(Records excerpted from a collection)
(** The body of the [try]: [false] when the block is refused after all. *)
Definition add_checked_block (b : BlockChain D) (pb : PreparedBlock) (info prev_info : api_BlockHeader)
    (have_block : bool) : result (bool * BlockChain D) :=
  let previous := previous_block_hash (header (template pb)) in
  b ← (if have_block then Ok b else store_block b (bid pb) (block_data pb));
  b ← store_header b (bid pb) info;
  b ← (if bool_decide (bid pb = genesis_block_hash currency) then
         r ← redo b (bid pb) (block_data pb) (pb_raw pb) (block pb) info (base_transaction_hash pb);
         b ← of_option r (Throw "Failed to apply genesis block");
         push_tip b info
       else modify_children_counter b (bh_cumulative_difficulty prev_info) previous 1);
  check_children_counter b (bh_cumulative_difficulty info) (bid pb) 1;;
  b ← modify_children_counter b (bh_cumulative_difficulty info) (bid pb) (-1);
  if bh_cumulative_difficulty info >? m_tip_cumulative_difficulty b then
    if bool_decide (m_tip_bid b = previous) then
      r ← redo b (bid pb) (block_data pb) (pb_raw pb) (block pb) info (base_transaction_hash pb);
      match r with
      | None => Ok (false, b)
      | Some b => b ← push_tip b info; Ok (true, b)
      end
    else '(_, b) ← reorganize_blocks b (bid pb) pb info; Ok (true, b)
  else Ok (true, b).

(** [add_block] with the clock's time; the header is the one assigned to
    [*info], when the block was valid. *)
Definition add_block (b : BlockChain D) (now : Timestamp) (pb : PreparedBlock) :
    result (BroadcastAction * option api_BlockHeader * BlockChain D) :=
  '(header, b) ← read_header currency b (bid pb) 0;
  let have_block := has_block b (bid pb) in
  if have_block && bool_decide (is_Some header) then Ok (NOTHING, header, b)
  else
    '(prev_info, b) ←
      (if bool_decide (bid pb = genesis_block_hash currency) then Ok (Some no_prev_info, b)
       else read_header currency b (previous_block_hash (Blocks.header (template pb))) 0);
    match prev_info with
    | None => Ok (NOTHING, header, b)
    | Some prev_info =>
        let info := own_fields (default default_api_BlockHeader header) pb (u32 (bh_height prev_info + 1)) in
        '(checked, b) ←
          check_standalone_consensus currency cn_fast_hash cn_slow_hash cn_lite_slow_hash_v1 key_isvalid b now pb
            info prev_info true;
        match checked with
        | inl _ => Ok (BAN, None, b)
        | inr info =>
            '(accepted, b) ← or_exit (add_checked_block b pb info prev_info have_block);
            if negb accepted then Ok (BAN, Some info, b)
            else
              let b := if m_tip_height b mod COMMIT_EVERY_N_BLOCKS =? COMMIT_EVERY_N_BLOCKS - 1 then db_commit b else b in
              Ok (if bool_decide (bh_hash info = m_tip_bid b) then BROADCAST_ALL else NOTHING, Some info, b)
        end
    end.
==
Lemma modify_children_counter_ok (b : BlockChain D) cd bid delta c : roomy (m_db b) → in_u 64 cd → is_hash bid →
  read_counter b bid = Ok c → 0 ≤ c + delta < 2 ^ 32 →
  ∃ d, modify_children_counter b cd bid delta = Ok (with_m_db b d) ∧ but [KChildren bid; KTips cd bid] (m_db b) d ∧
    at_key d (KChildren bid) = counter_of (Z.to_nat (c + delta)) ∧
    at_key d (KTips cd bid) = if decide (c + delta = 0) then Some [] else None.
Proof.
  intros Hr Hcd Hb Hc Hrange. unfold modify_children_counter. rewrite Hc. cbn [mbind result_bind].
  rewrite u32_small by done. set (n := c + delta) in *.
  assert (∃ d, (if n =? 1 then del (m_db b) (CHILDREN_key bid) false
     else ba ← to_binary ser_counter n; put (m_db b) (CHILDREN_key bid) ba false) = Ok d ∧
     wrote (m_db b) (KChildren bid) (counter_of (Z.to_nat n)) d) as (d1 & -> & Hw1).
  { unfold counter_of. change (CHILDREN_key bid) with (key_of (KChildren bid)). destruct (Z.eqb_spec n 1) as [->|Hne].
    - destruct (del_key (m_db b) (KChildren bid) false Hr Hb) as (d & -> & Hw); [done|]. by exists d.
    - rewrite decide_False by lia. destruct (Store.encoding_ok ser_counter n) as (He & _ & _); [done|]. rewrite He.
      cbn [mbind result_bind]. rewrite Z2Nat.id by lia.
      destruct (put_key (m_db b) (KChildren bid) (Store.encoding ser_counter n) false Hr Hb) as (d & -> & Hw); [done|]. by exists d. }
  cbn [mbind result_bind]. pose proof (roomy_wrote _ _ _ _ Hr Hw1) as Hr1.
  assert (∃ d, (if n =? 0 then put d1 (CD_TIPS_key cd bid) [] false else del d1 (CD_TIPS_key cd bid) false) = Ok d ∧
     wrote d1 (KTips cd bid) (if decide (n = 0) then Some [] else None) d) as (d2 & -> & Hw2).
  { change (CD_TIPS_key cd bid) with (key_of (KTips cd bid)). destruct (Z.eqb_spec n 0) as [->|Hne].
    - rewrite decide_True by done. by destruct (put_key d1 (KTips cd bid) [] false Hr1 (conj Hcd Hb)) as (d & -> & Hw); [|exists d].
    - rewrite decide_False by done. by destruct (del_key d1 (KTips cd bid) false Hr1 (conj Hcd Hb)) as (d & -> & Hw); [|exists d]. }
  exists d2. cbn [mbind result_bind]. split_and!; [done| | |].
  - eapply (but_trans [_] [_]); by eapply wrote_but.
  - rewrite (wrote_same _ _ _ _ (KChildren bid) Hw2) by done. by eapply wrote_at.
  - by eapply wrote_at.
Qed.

◆ WORK ITEM
Restate word for word only the lines above from the line containing "else Ok (true, b)." to the line containing "(bid pb) 0;", both of them included.

◆ RESULT BELOW
  else Ok (true, b).

(** [add_block] with the clock's time; the header is the one assigned to
    [*info], when the block was valid. *)
Definition add_block (b : BlockChain D) (now : Timestamp) (pb : PreparedBlock) :
    result (BroadcastAction * option api_BlockHeader * BlockChain D) :=
  '(header, b) ← read_header currency b (bid pb) 0;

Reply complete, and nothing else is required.